- Location in Oklahoma County and the state of Oklahoma.
- Coordinates: 35°27′03″N 97°27′25″W﻿ / ﻿35.45083°N 97.45694°W
- Country: United States
- State: Oklahoma
- County: Oklahoma
- Founded by: Rose Smith
- Named after: Rose Smith

Area
- • Total: 0.027 sq mi (0.07 km^{2})
- • Land: 0.027 sq mi (0.07 km^{2})
- • Water: 0 sq mi (0.00 km^{2})
- Elevation: 1,214 ft (370 m)

Population (2020)
- • Total: 49
- • Density: 1,738.7/sq mi (671.32/km^{2})
- Time zone: UTC-6 (Central (CST))
- • Summer (DST): UTC-5 (CDT)
- FIPS code: 40-68200
- GNIS feature ID: 2413298

= Smith Village, Oklahoma =

Smith Village is a town in Oklahoma County, Oklahoma, United States, and a part of the Oklahoma City Metropolitan Area. As of the 2020 census, Smith Village had a population of 49.
==History==
Rose Henrietta Smith inherited a twenty-acre farm which she subdivided into lots and created the Rose Smith Addition housing development. The town encompasses 0.03 square miles and is bounded by Oklahoma City on the west side and by Del City on the North, East and South. In 1952 when Del City attempted to annex the addition, its residents decided to incorporate which was done by a vote in November 1952. Since 1952 a town government has been elected on an irregular basis. Water and sewer services are provided by Sooner Utilities.

==Geography==

According to the United States Census Bureau, the town has a total area of 0.0 mi^{2} (0.1 km^{2}), all land.

==Demographics==

Historical population
| Census | Pop. | Note | %± |
| 1960 | 93 |  | — |
| 1970 | 93 |  | 0.0% |
| 1980 | 60 |  | −35.5% |
| 1990 | 34 |  | −43.3% |
| 2000 | 40 |  | 17.6% |
| 2010 | 66 |  | 65.0% |
| 2020 | 49 |  | −25.8% |
U.S. Decennial Census

===2020 census===

As of the 2020 census, Smith Village had a population of 49. The median age was 54.5 years. 12.2% of residents were under the age of 18 and 26.5% of residents were 65 years of age or older. For every 100 females there were 88.5 males, and for every 100 females age 18 and over there were 95.5 males age 18 and over.

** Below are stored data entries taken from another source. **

(** C26: the daily limit.  An action adds at most one like, of the caller and
    dated now; it adds one only while fewer likes than the current plan's limit
    were given in this UTC day (10, 20 and 40 for free, basic and gold, no limit
    for black), so the day's count stays within the limit, and no other user's
    count changes. *)
Theorem daily_like_limit u target action now w w' r :
  actOnCandidate u target action now w = (w', r) ->
  let limit := getDailyLikeLimit (plan_at (db w) u (date_now (tick w))) in
  likes_today u now (db w) <= likes_today u now (db w') <= likes_today u now (db w) + 1 /\
  (likes_today u now (db w') <> likes_today u now (db w) ->
   if limit is Some n then likes_today u now (db w') <= n else True) /\
  (forall v s e, v <> u -> countw (liked_between v s e) (userLikes (db w')) = countw (liked_between v s e) (userLikes (db w))).
Proof.
  intros E limit. unfold likes_today. destruct (wp_run _ _ _ _ _ E (wp_like_step u target action now w)) as [->|(t & -> & Hlim)].
  { split_and!; [lia..|done|done]. }
  fold limit in Hlim. unfold likes_today in Hlim. rewrite countw_liked_app.
  assert (liked_between u (Day now * msPerDay) (Day now * msPerDay + msPerDay)
    (userLikes.mkUserLike u t (to_column now)) = true) as ->.
  { unfold liked_between, to_column. simpl. rewrite eqb_refl_true. pose proof (Day_bounds now). lia. }
  split_and!; [lia..| |].
  - intros _. destruct limit; [lia|done].
  - intros v s e Hv. rewrite countw_liked_app. unfold liked_between at 2. simpl.
    rewrite (bool_decide_eq_false_2 (u = v)) by done. simpl. lia.
Qed.

(** * Undoing a super-like *)

Definition credit (r : UserConsumableBalance) : jstr * Z * Z :=
  (userConsumableBalances.userId r, userConsumableBalances.superLikeCredits r, userConsumableBalances.boostCredits r).
Definition balance_keys (d : Db) : Prop := NoDup (map userConsumableBalances.userId (userConsumableBalances d)).

Lemma spent_refunded u l l' l'' :
  NoDup (map userConsumableBalances.userId l) -> spent u l l' -> refunded u l' l'' -> map credit l'' = map credit l.
Proof.
  intros Hk (at1 & -> & r & Hr & Hu & Hpos) (at2 & ->).
  assert (forall x, x ∈ l -> userConsumableBalances.userId x = u -> x = r) as Huniq.
  { intros x Hx Hxu. apply (keys_inj userConsumableBalances.userId l); [done..|congruence]. }
  rewrite (proj2 (existsb_true _ _)).
  2: { eexists. split; [apply elem_of_mapif; exists r; split; [done|reflexivity]|].
       rewrite Hu, eqb_refl_true, (proj2 (Z.ltb_lt _ _) Hpos). simpl. by rewrite Hu, eqb_refl_true. }
  unfold mapif. rewrite !map_map. apply map_ext_in. intros x Hx%list_elem_of_In.
  destruct (userConsumableBalances.userId x =?? u) eqn:Ex; simpl; [|by rewrite Ex].
  rewrite bool_decide_eq_true in Ex. rewrite (Huniq x Hx Ex), (proj2 (Z.ltb_lt _ _) Hpos). simpl.
  rewrite Hu, eqb_refl_true. unfold credit. simpl. f_equal. f_equal. lia.
Qed.

Definition act_part (d : Db) := (userLikes d, matches d, matchActions d, userConsumableBalances d).
Lemma wp_acted u target action now w :
  existsb (active_action u (uuid_param target)) (matchActions (db w)) = false ->
  wp (actOnCandidate u target action now) (fun r w' => match r with
    | Ok p => exists d limit res, act_part (db w') = act_part d /\ p = payload_of res /\
        acted (mkActInput u target action limit now (startOfUtcDay now) (nextUtcDay now)) (db w) d res
    | Err _ => True end) w.
Proof.
  intros Hno. eapply wp_mono; [apply (wp_actOnCandidate act_part _ _ _ _ (fun r part => match r with
    | Ok p => exists d limit res, part = act_part d /\ p = payload_of res /\
        acted (mkActInput u target action limit now (startOfUtcDay now) (nextUtcDay now)) (db w) d res
    | Err _ => True end))|]; [done|done| |by intros [p|e] w'].
  intros _ _ _ limit w0 E0. eapply wp_mono; [apply wp_repo_actOnCandidate|]. rewrite E0. intros [res|e] w' Hr; [|done].
  destruct (ar_created res); [by exists (db w'), limit, res|]. destruct Hr as (_ & _ & a & Ha & _). exfalso.
  unfold latest_action, active_actions in Ha. simpl in Ha. rewrite (sel_none _ (matchActions (db w))) in Ha; [done|].
  by apply existsb_false.
Qed.

(** The newest open action, when all others are older. *)
Lemma newest_is u (l : list MatchAction) new a :
  (forall r, r ∈ l -> open_action u r = true -> matchActions.createdAt r < matchActions.createdAt new) ->
  open_action u new = true ->
  a ∈ l ++ [new] -> open_action u a = true ->
  (forall r, r ∈ l ++ [new] -> open_action u r = true -> matchActions.createdAt r <= matchActions.createdAt a) -> a = new.
Proof.
  intros Hold Hn [Ha| ->%list_elem_of_singleton]%elem_of_app Ho Hmax; [|done].
  specialize (Hold a Ha Ho). specialize (Hmax new ltac:(set_solver) Hn). lia.
Qed.

Lemma wp_undo_superlike u target d d1 limit now res w :
  canonical u -> canonical target -> matching_ok d -> balance_keys d -> liked d u target = false ->
  (forall r, r ∈ matchActions d -> open_action u r = true -> matchActions.createdAt r < to_column now) ->
  acted (mkActInput u target superlike limit now (startOfUtcDay now) (nextUtcDay now)) d d1 res ->
  act_part (db w) = act_part d1 -> ar_matched res = false ->
  wp (repo_undoLastAction u) (fun r w' => exists a, r = Ok (Some a) /\ matchActions.targetUserId a = target /\
    userLikes (db w') = userLikes d /\ matches (db w') = matches d /\
    map credit (userConsumableBalances (db w')) = map credit (userConsumableBalances d) /\
    existsb (active_action u target) (matchActions (db w')) = false) w.
Proof.
  intros Hu Ht Hok Hbk Hnl Hold Hact [= El0 Em0 Ea0 Ec0] Hmf. pose proof (acted_ok _ _ _ _ (Hu : canonical (ai_userId (mkActInput u target superlike limit now _ _))) Ht Hact Hok) as Hok1.
  apply (matching_ok_same d1 (db w)) in Hok1; [|done..].
  destruct Hact as [Hfirst _ Hne (id & Hfresh & Ea) _ Hl [Hspent _] _ Hm]. simpl in *. rewrite Ht in *.
  rewrite Hnl in Hl. destruct Hl as [Hl _]. destruct (ar_roomId res) as [room|]; [destruct Hm; congruence|].
  destruct Hm as (_ & Em & _). rewrite <- Em0 in Em. rewrite <- Ea0 in Ea. rewrite <- Ec0 in Hspent. rewrite <- El0 in Hl.
  set (new := matchActions.mkMatchAction id u target superlike None (to_column now)) in *.
  assert (open_action u new = true) as Hno by (unfold open_action; simpl; by rewrite eqb_refl_true).
  assert (forall a, a ∈ matchActions (db w) -> open_action u a = true ->
    (forall r, r ∈ matchActions (db w) -> open_action u r = true -> matchActions.createdAt r <= matchActions.createdAt a) -> a = new) as Hnew.
  { rewrite Ea. intros a. by apply newest_is. }
  eapply wp_mono; [apply wp_repo_undoLastAction, ok_keys, Hok1|].
  intros [[a|]|e] w'.
  - intros [(a0 & at_ & Hin & Ho & -> & Hmax & Ea') _ Hl' Hc Em'].
    assert (a0 = new) as -> by auto. simpl in *. exists (revert at_ new). split_and!; try done.
    + rewrite Hl', Hl, del_app, del_cons. unfold like_of at 2, new_like. simpl. rewrite Ht, !eqb_refl_true. simpl.
      rewrite app_nil_r. apply del_none. intros r Hr. rewrite (proj1 (existsb_false _ _) Hnl r Hr). done.
    + congruence.
    + by apply (spent_refunded u _ (userConsumableBalances (db w))).
    + rewrite Ea', Ea, mapif_app, existsb_app. simpl.
      rewrite eqb_refl_true. simpl. unfold active_action at 2. simpl. rewrite andb_false_r, !orb_false_r.
      apply existsb_false. intros r (x & Hx & ->)%elem_of_mapif. destruct (_ && _) eqn:Eb.
      * rewrite andb_true_iff, bool_decide_eq_true in Eb. destruct Eb as [Eb _]. by destruct (Hfresh x Hx).
      * by apply (proj1 (existsb_false _ _) Hfirst).
  - intros [_ Hnone]. exfalso. rewrite existsb_false in Hnone. rewrite (Hnone new) in Hno; [done|]. rewrite Ea. set_solver.
  - intros (_ & a & Hin & Ho & Hmax & [Hmt|Hb]); assert (a = new) as -> by auto; simpl in *; exfalso.
    + rewrite (matched_same _ _ _ _ Em), (ok_mutual d Hok), Hnl in Hmt; done.
    + destruct Hspent as (at1 & Es & r & Hr & Hru & Hpos). rewrite Es, existsb_false in Hb.
      specialize (Hb _ (proj2 (elem_of_mapif _ _ _ _) (ex_intro _ r (conj Hr eq_refl)))).
      simpl in Hb. rewrite Hru, eqb_refl_true, (proj2 (Z.ltb_lt _ _) Hpos) in Hb. simpl in Hb. by rewrite Hru, eqb_refl_true in Hb.
Qed.

(** C27: a super-like can be taken back.  Undoing a super-like that led to no
    match succeeds, names its target, and leaves every like, match and credit
    balance as it was before; the target may be acted on again. *)
Theorem superlike_undo_roundtrip u target now w w1 p :
  canonical u -> canonical target -> matching_ok (db w) -> balance_keys (db w) ->
  liked (db w) u target = false -> existsb (active_action u target) (matchActions (db w)) = false ->
  (forall r, r ∈ matchActions (db w) -> open_action u r = true -> matchActions.createdAt r < to_column now) ->
  actOnCandidate u target superlike now w = (w1, Ok p) -> lu_matched p = false ->
  exists w2, undoLastAction u w1 = (w2, Ok (mkUndo true (Some target))) /\
    userLikes (db w2) = userLikes (db w) /\ matches (db w2) = matches (db w) /\
    map credit (userConsumableBalances (db w2)) = map credit (userConsumableBalances (db w)) /\
    existsb (active_action u target) (matchActions (db w2)) = false.
Proof.
  intros Hu Ht Hok Hbk Hnl Hna Hold E Hm.
  assert (existsb (active_action u (uuid_param target)) (matchActions (db w)) = false) as Hna' by (by rewrite Ht).
  destruct (wp_run _ _ _ _ _ E (wp_acted u target superlike now w Hna')) as (d & limit & res & Ed & -> & Hact).
  destruct (wp_run _ _ _ _ _ E (wp_admitted u target superlike now w)) as (Hvu & _ & _ & Hvis).
  rewrite <- (keeps_run _ _ _ _ _ (keeps_users_act u target superlike now) E) in Hvis.
  enough (wp (undoLastAction u) (fun r w2 => r = Ok (mkUndo true (Some target)) /\
    userLikes (db w2) = userLikes (db w) /\ matches (db w2) = matches (db w) /\
    map credit (userConsumableBalances (db w2)) = map credit (userConsumableBalances (db w)) /\
    existsb (active_action u target) (matchActions (db w2)) = false) w1) as Hwp by (by apply wp_total).
  unfold undoLastAction, validateUuid. rewrite Hvu. wp_step. wp_step; [intros _|done]. wp_step.
  eapply wp_mono; [apply wp_requireCompletedProfile|]. intros r w1' [-> Hr]. assert (r = Ok tt) as -> by (by apply Hr).
  wp_step. eapply wp_mono; [by apply (wp_undo_superlike u target (db w) d limit now res)|].
  intros r2 w2 (a & -> & <- & ?). by wp_step.
Qed.

(** * Boosts *)

(** No two boosts of a user run at the same time. *)
Definition boosts_disjoint (d : Db) : Prop :=
  forall a b, a ∈ userBoosts d -> b ∈ userBoosts d -> userBoosts.userId a = userBoosts.userId b -> a <> b ->
    userBoosts.endsAt a <= userBoosts.startsAt b \/ userBoosts.endsAt b <= userBoosts.startsAt a.

(** A boost was started at [now]: paid for by one credit, for half an hour. *)
Definition boost_started (u : jstr) (now : Z) (d d' : Db) (remaining : Z) : Prop :=
  existsb (active_boost u now) (userBoosts d) = false /\
  (exists c, c ∈ userConsumableBalances d /\ userConsumableBalances.userId c = u /\
     0 < userConsumableBalances.boostCredits c /\ remaining = userConsumableBalances.boostCredits c - 1) /\
  (exists id at_, userBoosts d' = userBoosts d ++
     [userBoosts.mkUserBoost id u (js "consumable") (to_column now) (to_column (now + 30 * 60 * 1000)) at_]) /\
  d' = d <| userBoosts := userBoosts d' |> <| userConsumableBalances := mapif
    (fun r => (userConsumableBalances.userId r =?? u) && (0 <? userConsumableBalances.boostCredits r))
    (fun r => r <| userConsumableBalances.boostCredits ::= fun n => n - 1 |>
                <| userConsumableBalances.updatedAt := to_column now |>) (userConsumableBalances d) |>.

100.0% of residents lived in urban areas, while 0.0% lived in rural areas.

There were 27 households in Smith Village, of which 44.4% had children under the age of 18 living in them. Of all households, 37.0% were married-couple households, 25.9% were households with a male householder and no spouse or partner present, and 22.2% were households with a female householder and no spouse or partner present. About 18.5% of all households were made up of individuals and 7.4% had someone living alone who was 65 years of age or older.

There were 30 housing units, of which 10.0% were vacant. The homeowner vacancy rate was 0.0% and the rental vacancy rate was 12.5%.

Racial composition as of the 2020 census
| Race | Number | Percent |
|---|---|---|
| White | 39 | 79.6% |
| Black or African American | 2 | 4.1% |
| American Indian and Alaska Native | 1 | 2.0% |
| Asian | 2 | 4.1% |
| Native Hawaiian and Other Pacific Islander | 0 | 0.0% |
| Some other race | 0 | 0.0% |
| Two or more races | 5 | 10.2% |
| Hispanic or Latino (of any race) | 1 | 2.0% |

===2010 census===

As of the census of 2010, there were 66 people, 26 households, and 20 families residing in the town. The population density was 1,390.5 PD/sqmi. There were 20 housing units at an average density of 695.3 /sqmi. The racial makeup of the town was 85.00% White, 5.00% Native American, 5.00% from other races, and 5.00% from two or more races. Hispanic or Latino of any race were 7.50% of the population.

There were 26 households, out of which 23.1% had children under the age of 18 living with them, 50.0% were married couples living together, and 23.1% were non-families. 31.6% of all households were made up of individuals, and none had someone living alone who was 65 years of age or older. The average household size was 2.11 and the average family size was 2.64.

In the town, the population was spread out, with 17.5% under the age of 18, 7.5% from 18 to 24, 35.0% from 25 to 44, and 40.0% from 45 to 64. The median age was 42 years. For every 100 females, there were 110.5 males. For every 100 females age 18 and over, there were 135.7 males.

The median income for a household in the town was $40,000, and the median income for a family was $50,625. Males had a median income of $16,250 versus $30,833 for females. The per capita income for the town was $12,926. About 22.2% of families and 33.3% of the population were below the poverty line, including no under eighteens and 100.0% of those over 64.
==Education==
It is in the Mid-Del School District.

The zoned schools are Epperly Heights Elementary School, Del Crest Junior High School, and Del City High School.